From the records below, please repeat exactly the line that has "(** The object", the line that has "(** Adds API", and every line between them, and nothing else.

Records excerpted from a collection

*** Block opens ***

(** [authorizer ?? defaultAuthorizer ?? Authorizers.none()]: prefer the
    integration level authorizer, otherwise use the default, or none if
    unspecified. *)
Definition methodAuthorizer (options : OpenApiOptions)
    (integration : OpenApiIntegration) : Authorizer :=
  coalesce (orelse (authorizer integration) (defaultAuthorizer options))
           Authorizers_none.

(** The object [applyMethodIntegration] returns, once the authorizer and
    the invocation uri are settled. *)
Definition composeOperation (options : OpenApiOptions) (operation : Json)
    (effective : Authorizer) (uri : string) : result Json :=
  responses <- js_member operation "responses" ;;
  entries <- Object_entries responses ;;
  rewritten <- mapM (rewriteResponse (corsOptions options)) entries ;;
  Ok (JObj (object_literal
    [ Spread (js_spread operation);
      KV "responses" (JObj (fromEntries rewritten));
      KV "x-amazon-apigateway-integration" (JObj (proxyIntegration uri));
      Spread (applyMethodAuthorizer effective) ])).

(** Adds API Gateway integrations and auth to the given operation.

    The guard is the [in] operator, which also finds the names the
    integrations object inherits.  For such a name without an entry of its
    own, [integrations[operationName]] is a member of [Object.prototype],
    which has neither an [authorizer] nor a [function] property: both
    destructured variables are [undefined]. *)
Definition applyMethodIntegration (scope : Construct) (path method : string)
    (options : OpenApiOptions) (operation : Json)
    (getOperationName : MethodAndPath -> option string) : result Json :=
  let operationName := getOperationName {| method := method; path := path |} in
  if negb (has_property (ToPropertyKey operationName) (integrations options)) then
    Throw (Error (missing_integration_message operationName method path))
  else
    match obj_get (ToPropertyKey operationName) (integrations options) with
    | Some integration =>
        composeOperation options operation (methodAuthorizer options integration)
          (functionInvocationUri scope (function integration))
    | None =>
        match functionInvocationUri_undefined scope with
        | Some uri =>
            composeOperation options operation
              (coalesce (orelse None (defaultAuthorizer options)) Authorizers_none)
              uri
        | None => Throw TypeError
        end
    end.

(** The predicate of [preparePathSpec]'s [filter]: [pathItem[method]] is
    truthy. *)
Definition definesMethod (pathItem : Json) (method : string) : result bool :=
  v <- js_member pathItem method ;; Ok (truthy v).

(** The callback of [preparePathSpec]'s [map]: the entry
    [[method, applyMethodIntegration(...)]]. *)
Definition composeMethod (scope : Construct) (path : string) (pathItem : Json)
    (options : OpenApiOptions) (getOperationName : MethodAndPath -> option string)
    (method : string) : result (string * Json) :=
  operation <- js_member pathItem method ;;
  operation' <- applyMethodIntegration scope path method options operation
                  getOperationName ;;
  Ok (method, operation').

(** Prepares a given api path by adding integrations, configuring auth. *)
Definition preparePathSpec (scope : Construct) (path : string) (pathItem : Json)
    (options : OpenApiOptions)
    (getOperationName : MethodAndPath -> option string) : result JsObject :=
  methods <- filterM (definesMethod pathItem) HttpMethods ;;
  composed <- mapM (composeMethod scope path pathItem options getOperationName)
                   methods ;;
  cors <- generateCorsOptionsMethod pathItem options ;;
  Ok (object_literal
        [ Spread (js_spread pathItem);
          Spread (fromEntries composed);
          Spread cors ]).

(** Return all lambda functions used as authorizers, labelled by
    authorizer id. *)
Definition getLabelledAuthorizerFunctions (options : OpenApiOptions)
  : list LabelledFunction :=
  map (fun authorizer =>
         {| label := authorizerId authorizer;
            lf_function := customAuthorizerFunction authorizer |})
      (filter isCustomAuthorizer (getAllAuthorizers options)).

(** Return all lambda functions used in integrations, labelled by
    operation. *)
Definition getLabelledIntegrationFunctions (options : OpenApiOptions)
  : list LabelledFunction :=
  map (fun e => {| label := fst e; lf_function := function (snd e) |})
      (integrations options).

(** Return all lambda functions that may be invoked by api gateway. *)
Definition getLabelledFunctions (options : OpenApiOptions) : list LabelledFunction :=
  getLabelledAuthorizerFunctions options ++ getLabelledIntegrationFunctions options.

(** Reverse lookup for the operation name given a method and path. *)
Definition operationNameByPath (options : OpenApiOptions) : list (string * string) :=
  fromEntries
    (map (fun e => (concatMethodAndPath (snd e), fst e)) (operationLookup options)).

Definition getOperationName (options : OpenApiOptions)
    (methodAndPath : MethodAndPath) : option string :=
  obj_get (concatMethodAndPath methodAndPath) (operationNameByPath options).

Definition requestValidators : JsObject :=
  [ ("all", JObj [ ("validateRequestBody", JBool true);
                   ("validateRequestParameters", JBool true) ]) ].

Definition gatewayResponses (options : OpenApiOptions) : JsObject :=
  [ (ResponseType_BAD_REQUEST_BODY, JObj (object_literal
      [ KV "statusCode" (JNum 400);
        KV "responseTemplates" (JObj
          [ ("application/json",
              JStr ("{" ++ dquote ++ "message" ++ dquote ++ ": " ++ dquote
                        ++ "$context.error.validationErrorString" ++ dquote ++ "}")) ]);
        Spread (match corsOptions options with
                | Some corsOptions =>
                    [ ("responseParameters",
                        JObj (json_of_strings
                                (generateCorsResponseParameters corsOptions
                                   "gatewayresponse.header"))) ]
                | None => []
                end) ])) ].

*** Block closes ***

| Answer below |
(** The object [applyMethodIntegration] returns, once the authorizer and
    the invocation uri are settled. *)
Definition composeOperation (options : OpenApiOptions) (operation : Json)
    (effective : Authorizer) (uri : string) : result Json :=
  responses <- js_member operation "responses" ;;
  entries <- Object_entries responses ;;
  rewritten <- mapM (rewriteResponse (corsOptions options)) entries ;;
  Ok (JObj (object_literal
    [ Spread (js_spread operation);
      KV "responses" (JObj (fromEntries rewritten));
      KV "x-amazon-apigateway-integration" (JObj (proxyIntegration uri));
      Spread (applyMethodAuthorizer effective) ])).

(** Adds API Gateway integrations and auth to the given operation.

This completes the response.